**WORK TO BE COMPLETED:**
Return exactly the final stretch of the records below, opening with the line that contains "(exec (handleTranscript env" and closing with the last line.

━━ GIVEN ENTRIES

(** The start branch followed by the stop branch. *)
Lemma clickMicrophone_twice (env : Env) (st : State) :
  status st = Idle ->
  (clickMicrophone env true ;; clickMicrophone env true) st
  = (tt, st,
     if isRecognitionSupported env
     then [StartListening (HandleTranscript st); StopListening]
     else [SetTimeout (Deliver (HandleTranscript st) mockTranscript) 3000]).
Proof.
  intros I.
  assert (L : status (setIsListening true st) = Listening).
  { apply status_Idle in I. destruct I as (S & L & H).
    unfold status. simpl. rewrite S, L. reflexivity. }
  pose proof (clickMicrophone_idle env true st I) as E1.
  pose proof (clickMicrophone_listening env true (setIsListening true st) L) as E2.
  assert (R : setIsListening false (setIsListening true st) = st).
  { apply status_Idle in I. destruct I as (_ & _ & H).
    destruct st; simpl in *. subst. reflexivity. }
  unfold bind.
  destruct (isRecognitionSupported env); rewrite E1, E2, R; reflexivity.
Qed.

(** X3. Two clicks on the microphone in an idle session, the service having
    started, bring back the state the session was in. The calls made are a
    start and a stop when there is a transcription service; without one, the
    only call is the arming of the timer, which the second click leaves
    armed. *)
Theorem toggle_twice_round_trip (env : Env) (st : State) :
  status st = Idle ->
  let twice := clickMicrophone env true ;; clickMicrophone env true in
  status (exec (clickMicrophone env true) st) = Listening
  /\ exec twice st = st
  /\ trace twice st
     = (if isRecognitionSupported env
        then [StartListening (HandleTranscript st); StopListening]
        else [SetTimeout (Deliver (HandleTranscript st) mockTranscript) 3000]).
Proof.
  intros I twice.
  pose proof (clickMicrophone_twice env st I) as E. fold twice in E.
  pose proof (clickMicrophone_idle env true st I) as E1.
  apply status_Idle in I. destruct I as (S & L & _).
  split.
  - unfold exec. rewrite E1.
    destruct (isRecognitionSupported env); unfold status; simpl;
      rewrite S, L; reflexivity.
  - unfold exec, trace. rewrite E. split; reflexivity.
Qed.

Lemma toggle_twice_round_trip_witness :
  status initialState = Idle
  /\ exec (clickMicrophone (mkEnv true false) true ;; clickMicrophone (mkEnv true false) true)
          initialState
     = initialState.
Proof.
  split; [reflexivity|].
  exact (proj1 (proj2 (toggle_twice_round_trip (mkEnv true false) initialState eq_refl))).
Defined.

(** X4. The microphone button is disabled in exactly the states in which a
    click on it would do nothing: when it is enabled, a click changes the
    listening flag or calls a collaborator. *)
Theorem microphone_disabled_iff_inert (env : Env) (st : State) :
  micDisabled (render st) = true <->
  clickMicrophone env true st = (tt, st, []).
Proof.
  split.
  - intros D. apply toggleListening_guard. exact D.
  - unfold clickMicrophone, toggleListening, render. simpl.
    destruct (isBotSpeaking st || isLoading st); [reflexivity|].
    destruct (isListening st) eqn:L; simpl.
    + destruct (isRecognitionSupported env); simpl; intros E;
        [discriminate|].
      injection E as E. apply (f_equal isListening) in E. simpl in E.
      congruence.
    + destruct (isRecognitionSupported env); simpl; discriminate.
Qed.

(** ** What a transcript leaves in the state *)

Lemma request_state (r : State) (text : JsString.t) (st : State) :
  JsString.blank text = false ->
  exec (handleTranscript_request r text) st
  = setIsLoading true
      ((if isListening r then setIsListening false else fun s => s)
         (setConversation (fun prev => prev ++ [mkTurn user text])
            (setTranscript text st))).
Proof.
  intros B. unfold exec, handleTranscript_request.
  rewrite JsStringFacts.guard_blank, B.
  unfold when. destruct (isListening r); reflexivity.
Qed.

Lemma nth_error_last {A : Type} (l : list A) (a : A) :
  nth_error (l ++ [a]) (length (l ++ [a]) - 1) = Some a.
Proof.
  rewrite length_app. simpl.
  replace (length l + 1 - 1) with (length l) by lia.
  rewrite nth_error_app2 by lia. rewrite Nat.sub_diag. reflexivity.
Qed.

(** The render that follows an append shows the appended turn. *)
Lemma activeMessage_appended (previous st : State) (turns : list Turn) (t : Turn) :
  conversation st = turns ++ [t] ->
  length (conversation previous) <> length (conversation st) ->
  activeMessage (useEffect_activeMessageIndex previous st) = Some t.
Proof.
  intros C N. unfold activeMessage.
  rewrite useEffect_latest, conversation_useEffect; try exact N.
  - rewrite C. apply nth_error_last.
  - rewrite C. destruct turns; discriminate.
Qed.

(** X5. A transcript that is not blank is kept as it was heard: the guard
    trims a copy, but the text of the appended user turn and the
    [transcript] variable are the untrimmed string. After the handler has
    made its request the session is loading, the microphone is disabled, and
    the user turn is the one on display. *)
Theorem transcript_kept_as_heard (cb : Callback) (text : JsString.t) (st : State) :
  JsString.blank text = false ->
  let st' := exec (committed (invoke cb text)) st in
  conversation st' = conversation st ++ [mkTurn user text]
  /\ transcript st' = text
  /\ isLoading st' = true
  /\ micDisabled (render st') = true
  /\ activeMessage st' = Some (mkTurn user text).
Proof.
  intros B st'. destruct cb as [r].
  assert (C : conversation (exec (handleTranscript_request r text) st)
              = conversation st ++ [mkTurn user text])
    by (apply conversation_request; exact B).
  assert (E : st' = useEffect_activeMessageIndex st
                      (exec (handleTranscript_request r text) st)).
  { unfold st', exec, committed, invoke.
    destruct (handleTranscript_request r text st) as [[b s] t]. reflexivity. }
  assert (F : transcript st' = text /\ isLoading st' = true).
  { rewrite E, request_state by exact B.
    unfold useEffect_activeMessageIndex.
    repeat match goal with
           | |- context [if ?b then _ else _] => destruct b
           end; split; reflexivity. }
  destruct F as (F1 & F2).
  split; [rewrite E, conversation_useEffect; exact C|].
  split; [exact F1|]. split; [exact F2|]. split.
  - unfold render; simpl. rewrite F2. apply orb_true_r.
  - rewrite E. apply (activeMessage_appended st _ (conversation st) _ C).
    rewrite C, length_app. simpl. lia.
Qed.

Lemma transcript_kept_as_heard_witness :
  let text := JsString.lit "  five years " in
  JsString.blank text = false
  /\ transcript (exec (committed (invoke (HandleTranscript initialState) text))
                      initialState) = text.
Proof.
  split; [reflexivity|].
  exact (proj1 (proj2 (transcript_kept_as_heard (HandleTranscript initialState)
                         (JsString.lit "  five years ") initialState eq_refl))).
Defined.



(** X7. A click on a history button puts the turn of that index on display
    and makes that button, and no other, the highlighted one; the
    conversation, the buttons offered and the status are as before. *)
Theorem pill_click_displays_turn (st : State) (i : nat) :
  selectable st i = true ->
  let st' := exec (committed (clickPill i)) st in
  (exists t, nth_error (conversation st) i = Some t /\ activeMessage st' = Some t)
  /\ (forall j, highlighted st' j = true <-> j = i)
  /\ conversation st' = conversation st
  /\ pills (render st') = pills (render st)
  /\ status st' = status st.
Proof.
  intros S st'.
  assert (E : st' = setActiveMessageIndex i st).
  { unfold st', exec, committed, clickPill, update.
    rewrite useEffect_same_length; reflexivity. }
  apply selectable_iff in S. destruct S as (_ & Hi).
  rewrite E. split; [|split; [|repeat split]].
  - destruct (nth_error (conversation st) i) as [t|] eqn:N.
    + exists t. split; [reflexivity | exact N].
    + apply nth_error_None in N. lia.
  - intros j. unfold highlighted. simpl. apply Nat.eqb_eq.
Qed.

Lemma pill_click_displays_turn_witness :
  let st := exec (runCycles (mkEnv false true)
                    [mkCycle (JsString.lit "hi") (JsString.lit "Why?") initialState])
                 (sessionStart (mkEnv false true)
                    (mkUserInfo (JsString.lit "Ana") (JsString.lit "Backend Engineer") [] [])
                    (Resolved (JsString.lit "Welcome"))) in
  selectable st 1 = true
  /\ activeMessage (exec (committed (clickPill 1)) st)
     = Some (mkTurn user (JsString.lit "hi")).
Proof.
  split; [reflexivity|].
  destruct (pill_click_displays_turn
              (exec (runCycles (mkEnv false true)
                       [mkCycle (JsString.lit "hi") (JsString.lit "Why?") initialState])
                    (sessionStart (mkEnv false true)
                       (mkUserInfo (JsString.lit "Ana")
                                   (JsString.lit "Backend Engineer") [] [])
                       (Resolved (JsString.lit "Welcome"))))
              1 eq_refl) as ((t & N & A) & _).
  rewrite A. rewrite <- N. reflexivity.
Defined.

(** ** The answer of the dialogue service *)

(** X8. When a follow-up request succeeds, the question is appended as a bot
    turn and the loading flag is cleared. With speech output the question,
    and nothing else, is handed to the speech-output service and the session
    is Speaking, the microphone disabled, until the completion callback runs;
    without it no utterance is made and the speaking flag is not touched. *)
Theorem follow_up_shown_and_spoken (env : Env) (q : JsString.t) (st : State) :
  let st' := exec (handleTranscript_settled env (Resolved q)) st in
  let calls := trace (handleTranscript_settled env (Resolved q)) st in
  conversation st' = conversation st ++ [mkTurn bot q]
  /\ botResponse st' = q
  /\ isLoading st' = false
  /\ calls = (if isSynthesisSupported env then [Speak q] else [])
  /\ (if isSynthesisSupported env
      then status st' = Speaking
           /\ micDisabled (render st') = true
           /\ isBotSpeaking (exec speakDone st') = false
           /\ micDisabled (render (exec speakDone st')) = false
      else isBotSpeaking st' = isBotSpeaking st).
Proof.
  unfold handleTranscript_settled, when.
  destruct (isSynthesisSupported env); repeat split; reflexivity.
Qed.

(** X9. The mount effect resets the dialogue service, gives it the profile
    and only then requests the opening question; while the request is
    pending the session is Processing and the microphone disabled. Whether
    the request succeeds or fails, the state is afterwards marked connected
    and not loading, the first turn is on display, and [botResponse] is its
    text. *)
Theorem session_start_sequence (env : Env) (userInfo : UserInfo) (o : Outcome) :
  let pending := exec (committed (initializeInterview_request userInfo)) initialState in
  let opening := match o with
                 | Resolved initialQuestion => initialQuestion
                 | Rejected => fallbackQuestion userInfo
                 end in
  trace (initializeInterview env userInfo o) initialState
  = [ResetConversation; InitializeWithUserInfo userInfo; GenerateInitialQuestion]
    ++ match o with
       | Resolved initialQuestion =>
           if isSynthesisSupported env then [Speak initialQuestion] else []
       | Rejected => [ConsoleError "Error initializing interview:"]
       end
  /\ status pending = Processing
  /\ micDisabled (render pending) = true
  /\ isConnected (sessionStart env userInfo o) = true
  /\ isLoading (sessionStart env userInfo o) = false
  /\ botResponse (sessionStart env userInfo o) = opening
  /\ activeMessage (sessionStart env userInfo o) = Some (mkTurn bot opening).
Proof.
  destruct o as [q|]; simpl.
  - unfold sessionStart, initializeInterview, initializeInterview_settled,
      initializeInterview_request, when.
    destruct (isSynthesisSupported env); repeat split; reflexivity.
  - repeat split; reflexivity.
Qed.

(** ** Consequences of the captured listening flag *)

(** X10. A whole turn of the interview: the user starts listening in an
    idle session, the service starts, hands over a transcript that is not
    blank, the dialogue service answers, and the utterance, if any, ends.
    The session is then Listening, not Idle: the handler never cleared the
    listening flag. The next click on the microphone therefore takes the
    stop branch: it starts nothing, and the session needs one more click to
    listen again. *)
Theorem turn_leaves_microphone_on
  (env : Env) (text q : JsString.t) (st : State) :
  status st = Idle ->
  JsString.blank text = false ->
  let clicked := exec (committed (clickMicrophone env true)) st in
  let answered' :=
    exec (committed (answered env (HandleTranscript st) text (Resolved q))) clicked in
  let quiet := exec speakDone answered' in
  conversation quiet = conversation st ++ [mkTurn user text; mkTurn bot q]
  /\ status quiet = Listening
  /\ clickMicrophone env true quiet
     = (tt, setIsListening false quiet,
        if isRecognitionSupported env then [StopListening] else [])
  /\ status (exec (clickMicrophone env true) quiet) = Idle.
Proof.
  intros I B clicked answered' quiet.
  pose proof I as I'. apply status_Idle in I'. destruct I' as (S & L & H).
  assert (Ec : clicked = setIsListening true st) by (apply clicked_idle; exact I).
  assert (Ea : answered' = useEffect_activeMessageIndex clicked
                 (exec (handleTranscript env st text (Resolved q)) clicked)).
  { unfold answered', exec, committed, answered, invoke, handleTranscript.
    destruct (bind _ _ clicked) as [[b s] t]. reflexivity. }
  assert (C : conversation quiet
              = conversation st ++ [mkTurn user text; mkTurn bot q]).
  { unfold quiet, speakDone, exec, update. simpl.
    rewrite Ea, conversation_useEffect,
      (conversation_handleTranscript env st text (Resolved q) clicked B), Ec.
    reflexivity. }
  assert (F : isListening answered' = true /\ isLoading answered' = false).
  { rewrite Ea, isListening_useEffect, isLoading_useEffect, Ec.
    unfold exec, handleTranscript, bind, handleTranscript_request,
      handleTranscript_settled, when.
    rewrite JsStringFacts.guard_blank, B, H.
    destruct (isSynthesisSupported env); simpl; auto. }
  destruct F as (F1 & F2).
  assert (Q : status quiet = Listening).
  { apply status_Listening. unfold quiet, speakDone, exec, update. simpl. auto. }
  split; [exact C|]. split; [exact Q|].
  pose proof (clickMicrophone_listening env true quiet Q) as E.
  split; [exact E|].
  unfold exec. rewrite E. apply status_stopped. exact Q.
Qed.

━━━━

**TASK ANSWER:**
                 (exec (handleTranscript env st text (Resolved q)) clicked)).
  { unfold answered', exec, committed, answered, invoke, handleTranscript.
    destruct (bind _ _ clicked) as [[b s] t]. reflexivity. }
  assert (C : conversation quiet
              = conversation st ++ [mkTurn user text; mkTurn bot q]).
  { unfold quiet, speakDone, exec, update. simpl.
    rewrite Ea, conversation_useEffect,
      (conversation_handleTranscript env st text (Resolved q) clicked B), Ec.
    reflexivity. }
  assert (F : isListening answered' = true /\ isLoading answered' = false).
  { rewrite Ea, isListening_useEffect, isLoading_useEffect, Ec.
    unfold exec, handleTranscript, bind, handleTranscript_request,
      handleTranscript_settled, when.
    rewrite JsStringFacts.guard_blank, B, H.
    destruct (isSynthesisSupported env); simpl; auto. }
  destruct F as (F1 & F2).
  assert (Q : status quiet = Listening).
  { apply status_Listening. unfold quiet, speakDone, exec, update. simpl. auto. }
  split; [exact C|]. split; [exact Q|].
  pose proof (clickMicrophone_listening env true quiet Q) as E.
  split; [exact E|].
  unfold exec. rewrite E. apply status_stopped. exact Q.
Qed.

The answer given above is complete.